Dr. Oh is Associate Professor of Medicine and Associate Professor of Pathology and Immunology. He earned an AB in Biochemical Sciences, cum laude, at Harvard University, and then completed his MD and PhD degrees at Northwestern University. Dr. Oh went to Stanford University for residency, fellowship and postdoctoral training, where he worked with Drs. Garry Nolan and Jason Gotlib and identified novel LNK (SH2B3) mutations in myeloproliferative neoplasms (MPNs). He was then recruited to the Division of Hematology at Washington University, where he has developed an independent research program investigating the initiation, development, and progression of MPNs.
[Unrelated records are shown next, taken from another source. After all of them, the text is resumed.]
(** The agent archives the demonstration shipment. *)
Lemma archive_keeps_the_row_witness :
  includes ["DIRECTOR"; "ACCOUNTANT"; "AGENT"] (role agent) = true
  /\ findShipment emptyLedger "s1" (companyId agent) = Some demoShipment
  /\ findShipment (snd (archiveShipment agent "s1" emptyLedger)) "s1" "c1"
     = Some (setArchived demoShipment)
  /\ timeline (snd (archiveShipment agent "s1" emptyLedger)) = [].
Proof.
  split; [reflexivity|]. split; [reflexivity|].
  destruct (archive_keeps_the_row agent "s1" 0 emptyLedger demoShipment
              eq_refl eq_refl) as (_ & Hfound & _ & Htimeline & _).
  split; [exact Hfound | exact Htimeline].
Defined.

End ShipmentArchive.

Section Dashboard.
Import Http Db Shipments Fixtures.

Variable newestFirst : list Shipment -> list Shipment.

Lemma statsStep_group ty paid rows p d q :
  fold_left statsStep
    (match filter (inGroup ty paid) rows with
     | [] => []
     | members =>
         [mkExpenseGroup ty paid
            (fold_right (fun e acc => e_amount e + acc) 0 members)]
     end) (p, d, q)
  = match ty with
    | PROVISION => (p + groupSum ty paid rows, d, q)
    | DISBURSEMENT =>
        (p, d + groupSum ty paid rows,
         if paid then q + groupSum ty paid rows else q)
    end.
Proof.
  unfold groupSum, Finance.sumAmounts.
  destruct (filter (inGroup ty paid) rows) as [|e members].
  - destruct ty, paid; cbn; pair_lia.
  - destruct ty, paid; reflexivity.
Qed.
Definition get_author_tokens (author : str) (decode_non_ascii strip_initials : bool)
    : list str :=
  if bool_decide (author = []) then []
  else
    let author := sub_comma_no_space author in
    let au := re_sub_class (λ c, str_contains c (py "-+.:;")) (py " ") author in
    let au := if decode_non_ascii then decode_unicode au else au in
    let parts := str_split au in
    let parts := if str_contains (ord ",") au then drop 1 parts ++ take 1 parts
                 else parts in
    let min_length := if strip_initials then 1%nat else 0%nat in
    parts ≫= λ tok,
      let tok := str_strip
                   (re_sub_class (λ c, str_contains c author_remove_chars || isspace c)
                      [] tok) in
      if bool_decide (min_length < length tok)%nat
         && negb (bool_decide (str_lower tok ∈ IGNORE_AUTHOR_WORDS_MAP))
      then [str_lower tok]
      else [].

Definition identical_authors_match (author : str) : str * option str :=
  (str_lower author, None).

Definition similar_authors_match (author : str) : str * option str :=
  let author_tokens := get_author_tokens author true true in
  let ahash := str_join (py " ") author_tokens in
  if bool_decide (1 < length author_tokens)%nat then
    let author_tokens := drop 1 author_tokens ++ take 1 author_tokens in
    (ahash, Some (str_join (py " ") author_tokens))
  else (ahash, None).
Dr. Oh exemplifies a successful physician-scientist, leading a very strong basic research program, a robust clinical trial research program, and an active clinical practice caring for MPN patients. A major focus of his laboratory research is to utilize mass cytometry and multiplex imaging approaches to interrogate dysregulated cytokine-signaling networks in MPNs. Utilizing these approaches, his group has reported the novel identification of hyperactivated NFkB signaling in myelofibrosis (MF), identified the cellular loci and intracellular signaling pathways driving cytokine overproduction in MF, and demonstrated that targeted JAK2 inhibition does not fully rectify abnormal inflammatory cytokine production in MF. He has successfully translated his laboratory findings to the clinic via an investigator-initiated study targeting NFkB with the NEDD8 activating enzyme inhibitor pevonedistat in patients with MF (NCT03386214).
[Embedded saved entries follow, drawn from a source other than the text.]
(** X7.  The chart has one point per log, in the stable order of their
    timestamps: the points show the logs sorted by time, the logs of one
    time keeping the order they have in the input.  The time of a point is
    the number of seconds from the earliest log to its log, rounded to the
    nearest second and capped at 2700, so it lies between 0 and 2700, the
    first point is at 0 and the times never decrease along the chart.  The
    timestamps are assumed to parse, to epoch milliseconds between 0 and
    [2^52]. *)
Theorem transformLogsToChartData_times (logs : list ProctoringLog) :
  Forall (fun l => 0 <= timeOf l < 2 ^ 52) logs ->
  let chartData := transformLogsToChartData logs in
  exists sortedLogs startTime,
    Permutation sortedLogs logs /\
    Sorted byTime sortedLogs /\
    (forall t, atTime t sortedLogs = atTime t logs) /\
    Forall (fun l => startTime <= timeOf l) logs /\
    (logs <> [] -> exists first, In first logs /\ timeOf first = startTime) /\
    Forall2 (Shows startTime) chartData sortedLogs /\
    map time chartData = map (fun l => nearestSecond startTime (timeOf l)) sortedLogs /\
    List.length chartData = List.length logs /\
    Forall (fun p => 0 <= time p <= 2700) chartData /\
    Sorted Z.le (map time chartData) /\
    (forall p rest, chartData = p :: rest -> time p = 0).
Proof.
  intros B. cbv zeta.
  destruct (sortLogs_spec logs) as [P S].
  unfold transformLogsToChartData.
  destruct logs as [|l0 logs'].
  - exists [], 0. repeat split; try constructor; try reflexivity.
    + intros H. congruence.
    + intros p rest H. discriminate.
  - set (logs := l0 :: logs') in *.
    destruct (sortLogs logs) as [|first rest] eqn:E.
    { apply Permutation_nil in P. discriminate. }
    set (startTime := timeOf first).
    assert (SS : StronglySorted byTime (first :: rest)).
    { apply Sorted_StronglySorted; [|exact S].
      intros a b c. unfold byTime. lia. }
    assert (M : Forall (fun l => startTime <= timeOf l) (first :: rest)).
    { inversion SS as [|? ? _ H]; subst. constructor; [unfold startTime; lia | exact H]. }
    assert (B' : Forall (fun l => 0 <= timeOf l < 2 ^ 52) (first :: rest)).
    { rewrite Forall_forall in *. intros l Hl. apply B.
      exact (Permutation_in l P Hl). }
    assert (T : map time (map (toPoint startTime) (first :: rest))
                = map (fun l => nearestSecond startTime (timeOf l)) (first :: rest)).
    { rewrite map_map. apply map_ext_in. intros l Hl. cbn [toPoint time].
      apply elapsedSeconds_exact.
      rewrite Forall_forall in M, B'.
      assert (B0 : 0 <= startTime < 2 ^ 52) by (apply (B' first); now left).
      specialize (M l Hl). specialize (B' l Hl).
      lia. }
    assert (F : Forall2 (Shows startTime) (map (toPoint startTime) (first :: rest))
                  (first :: rest)).
    { assert (G : forall ls, map time (map (toPoint startTime) ls)
                             = map (fun l => nearestSecond startTime (timeOf l)) ls ->
                  Forall2 (Shows startTime) (map (toPoint startTime) ls) ls).
      { induction ls as [|l ls IH]; cbn [map]; intros H; constructor.
        - injection H as H _. unfold Shows. cbn [toPoint pointSeverity eventType event].
          split; [exact H|]. now repeat split.
        - apply IH. now injection H. }
      exact (G _ T). }
    exists (first :: rest), startTime.
    split; [exact P|]. split; [exact S|].
    split; [intros t; rewrite <- E; apply sortLogs_stable|].
    split; [|split; [|split; [exact F|]]].
    { rewrite Forall_forall in *. intros l Hl. apply M.
      exact (Permutation_in l (Permutation_sym P) Hl). }
    { intros _. exists first. split; [|reflexivity].
      apply (Permutation_in first P). now left. }
    repeat split.
    + exact T.
    + rewrite length_map. exact (Permutation_length P).
    + apply Forall_forall. intros p Hp.
      apply in_map_iff in Hp. destruct Hp as (l & <- & Hl).
      cbn [toPoint time]. unfold elapsedSeconds. lia.
    + rewrite T. clear -SS.
      induction SS as [|a l SS IH H]; cbn [map]; [constructor|].
      constructor; [exact IH|].
      destruct l as [|b l']; cbn [map]; constructor.
      apply nearestSecond_mono. inversion H; subst. assumption.
    + intros p tl Hp. cbn [map] in Hp. injection Hp as <- _.
      cbn [toPoint time]. unfold elapsedSeconds, startTime.
      rewrite Z.sub_diag. reflexivity.
Qed.
(** [len(range(0, stop, step))] for a step that is not zero. *)
Definition range_length (stop step : Z) : nat :=
  if decide (0 < step)%Z then
    if decide (0 < stop)%Z then Z.to_nat (1 + (stop - 1) / step) else 0
  else
    if decide (stop < 0)%Z then Z.to_nat (1 + (-1 - stop) / (- step)) else 0.

(** [range(0, stop, step)]; a step of zero raises [ValueError]. *)
Definition range (stop step : Z) : exn + list Z :=
  if decide (step = 0%Z) then inl ValueError
  else inr ((λ i : nat, (Z.of_nat i * step)%Z) <$> seq 0 (range_length stop step)).

(** The pairs [(start, stop)] of
    [for i in range(0, n, step): start = i; stop = min(i + step, n)]. *)
Definition blocks (n step : Z) : exn + list (Z * Z) :=
  match range n step with
  | inl e => inl e
  | inr l => inr ((λ i, (i, Z.min (i + step) n)) <$> l)
  end.


(** The blocks of times of [sequential_solve], fifty times each. *)
Definition time_blocks (N : Z) : exn + list (Z * Z) := blocks N 50.

End Blocks.

(** ** Definitions for the proofs *)



(** The text of a line of the timing file without its line end. *)
Definition line_body (kv : string * list string) : string :=
  kv.1 +:+ String "," (Str.join "," kv.2).


(** The graph of the docstring of [iterative_topological_sort]. *)
Definition g_doc : gmap string (list string) :=
  <["a" := ["b"; "c"]]> (<["c" := ["b"]]> (<["b" := []]> ∅)).

(** A target with two independent dependencies. *)
Definition g_siblings : gmap string (list string) :=
  <["t" := ["x"; "y"]]> (<["x" := []]> (<["y" := []]> ∅)).

(** The stages of [main] in the order of their definition, each with the
    stages it depends on. *)
Definition pipeline_stages : list (string * list string) :=
  [("choose_calibrators", []);
   ("subtract", ["choose_calibrators"]);
   ("solve_dds4", ["subtract"]);
   ("smooth_dds4", ["solve_dds4"]);
   ("tec_inference", ["smooth_dds4"; "solve_dds4"]);
   ("slow_solve_dds4", ["smooth_dds4"]);
   ("infer_screen", ["tec_inference"; "smooth_dds4"]);
   ("merge_slow", ["infer_screen"; "smooth_dds4"; "slow_solve_dds4"]);
   ("image_subtract_dirty", ["subtract"]);
   ("image_dds4", ["solve_dds4"]);
   ("image_smooth", ["tec_inference"]);
   ("image_smooth_slow", ["tec_inference"; "slow_solve_dds4"; "merge_slow"]);
   ("image_screen", ["infer_screen"]);
   ("image_screen_slow", ["infer_screen"; "slow_solve_dds4"; "merge_slow"])].

(** The graph of [main]: the stages and the [endpoint] that depends on all
    of them, [dsk['endpoint'] = (..., ) + tuple(dsk.keys())]. *)
Definition pipeline_graph : gmap string (list string) :=
  <["endpoint" := pipeline_stages.*1]> (list_to_map pipeline_stages).

(** The place of a stage in the order of definition. *)
Definition pipeline_rank (x : string) : nat :=
  default 0 (fst <$> list_find (λ kv, kv.1 = x)
                       (pipeline_stages ++ [("endpoint", [])])).

(** The loop invariant of [iterative_topological_sort] on any graph, from
    the end of the first iteration on: the start node stays at the bottom
    of the stack, and the nodes moved to [order] have all their
    dependencies seen. *)
Record scan (g : gmap string (list string)) (start : string)
    (s : Topo.vars) : Prop := Scan {
  scan_seen : ∀ x, x ∈ Topo.seen s ↔ x ∈ Topo.stack s ++ Topo.order s;
  scan_nodup : NoDup (Topo.stack s ++ Topo.order s);
  scan_bottom : ∃ rest, Topo.stack s = start :: rest;
  scan_aligned :
    Graph.aligned g (Topo.seen s) (reverse (Topo.stack s)) (reverse (Topo.q s));
  scan_done :
    ∀ y c, y ∈ Topo.order s → Graph.edge g y c → c ∈ Topo.seen s;
  scan_keys : ∀ y, y ∈ Topo.seen s → is_Some (g !! y);
  scan_reach : ∀ x, x ∈ Topo.seen s → Graph.closure g start x
}.

(** What a run of the resolution on any graph ends in. *)
Definition sort_outcome (g : gmap string (list string)) (start : string)
    (r : Topo.result (list string)) : Prop :=
  match r with
  | Topo.Ok L =>
      (∃ rest, L = start :: rest) ∧ NoDup L ∧
      (∀ x, x ∈ L ↔ Graph.closure g start x) ∧
      (∀ x, x ∈ L → is_Some (g !! x))
  | Topo.KeyError k => g !! k = None ∧ Graph.closure g start k
  | Topo.OutOfFuel => False
  end.

(** A graph with a cycle: [a] needs [b], [b] needs [c], [c] needs [a] and
    [b]. *)
Definition g_cycle : gmap string (list string) :=
  <["a" := ["b"]]> (<["b" := ["c"]]> (<["c" := ["a"; "b"]]> ∅)).

(** A target with three independent dependencies. *)
Definition g_flat : gmap string (list string) :=
  <["t" := ["x"; "y"; "z"]]> (<["x" := []]> (<["y" := []]> (<["z" := []]> ∅))).

(** The state of [iterative_topological_sort] on a target [t] whose
    dependencies have none of their own, with the dependencies [rem] left on
    [q] and the dependencies [done] visited, in the order of the visits. *)
Definition flat_state (t : string) (rem done : list string) : Topo.vars :=
  Topo.Vars ({[t]} ∪ list_to_set done)
            (t :: match last done with Some x => [x] | None => [] end)
            (removelast done) rem.

(** The stages called with what the calls returned, in the order of the
    calls. *)
Definition call_results {Time : Type} (d : list (@Engine.action Time))
    : list (string * option Z) :=
  omap (λ a, match a with Engine.ACall k r => Some (k, r) | _ => None end) d.

(** What a stage returns when the engine goes on to the next one: [None]
    or the exit status 0. *)
Definition ok_result (r : option Z) : Prop := r = None ∨ r = Some 0%Z.

(** The events that the ledger has for a stage that returned [r] and did
    not fail. *)
Definition stage_events (k : string) (r : option Z) : list Engine.event :=
  match r with
  | Some _ => [Engine.START k; Engine.END k]
  | None => [Engine.START k; Engine.END_WITHOUT_RUN k]
  end.

(** The dict [res] after the calls of a log. *)
Definition results_of (res : gmap string (option Z))
    (l : list (string * option Z)) : gmap string (option Z) :=
  foldl (λ m kr, <[kr.1 := kr.2]> m) res l.


(** The spellings of a word of four letters in lower and upper case. *)
Definition spellings (a b c d : ascii * ascii) : list string :=
  w ← [a.1; a.2]; x ← [b.1; b.2]; y ← [c.1; c.2]; z ← [d.1; d.2];
  [String w (String x (String y (String z EmptyString)))].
Dr. Oh has received numerous awards in support of his work, including the Doris Duke-Damon Runyon Clinical Investigator Award, Sidney Kimmel Foundation Scholar Award, American Society of Hematology Scholar Award, and Leukemia & Lymphoma Society Translational Research Program. His laboratory research is currently funded by two NHLBI awards (R01 HL134952, R21 HL150636), in addition to multiple collaborative grants related to mass cytometry and multiplex imaging. His research is also supported by an Interdisciplinary Research Initiative grant from the Children’s Discovery Institute. He was also recently invited to join the Editorial Board of Blood. Dr. Oh is a committed mentor, and, since Dr. Sadler’s passing, has served as Program Director of the NHLBI-supported Molecular Hematology T32 training program, which he was able to successfully renew through Year 50 (T32 HL007088). Since 2014, he has also been Co-Head of the Immunomonitoring Laboratory in the Bursky Center for Human Immunology and Immunotherapy Programs (CHiiPs). Drs. Majerus and Oh are exceptionally qualified to take on these new roles. Please join me in congratulating them on their new positions as co-Chiefs of the Division of Hematology.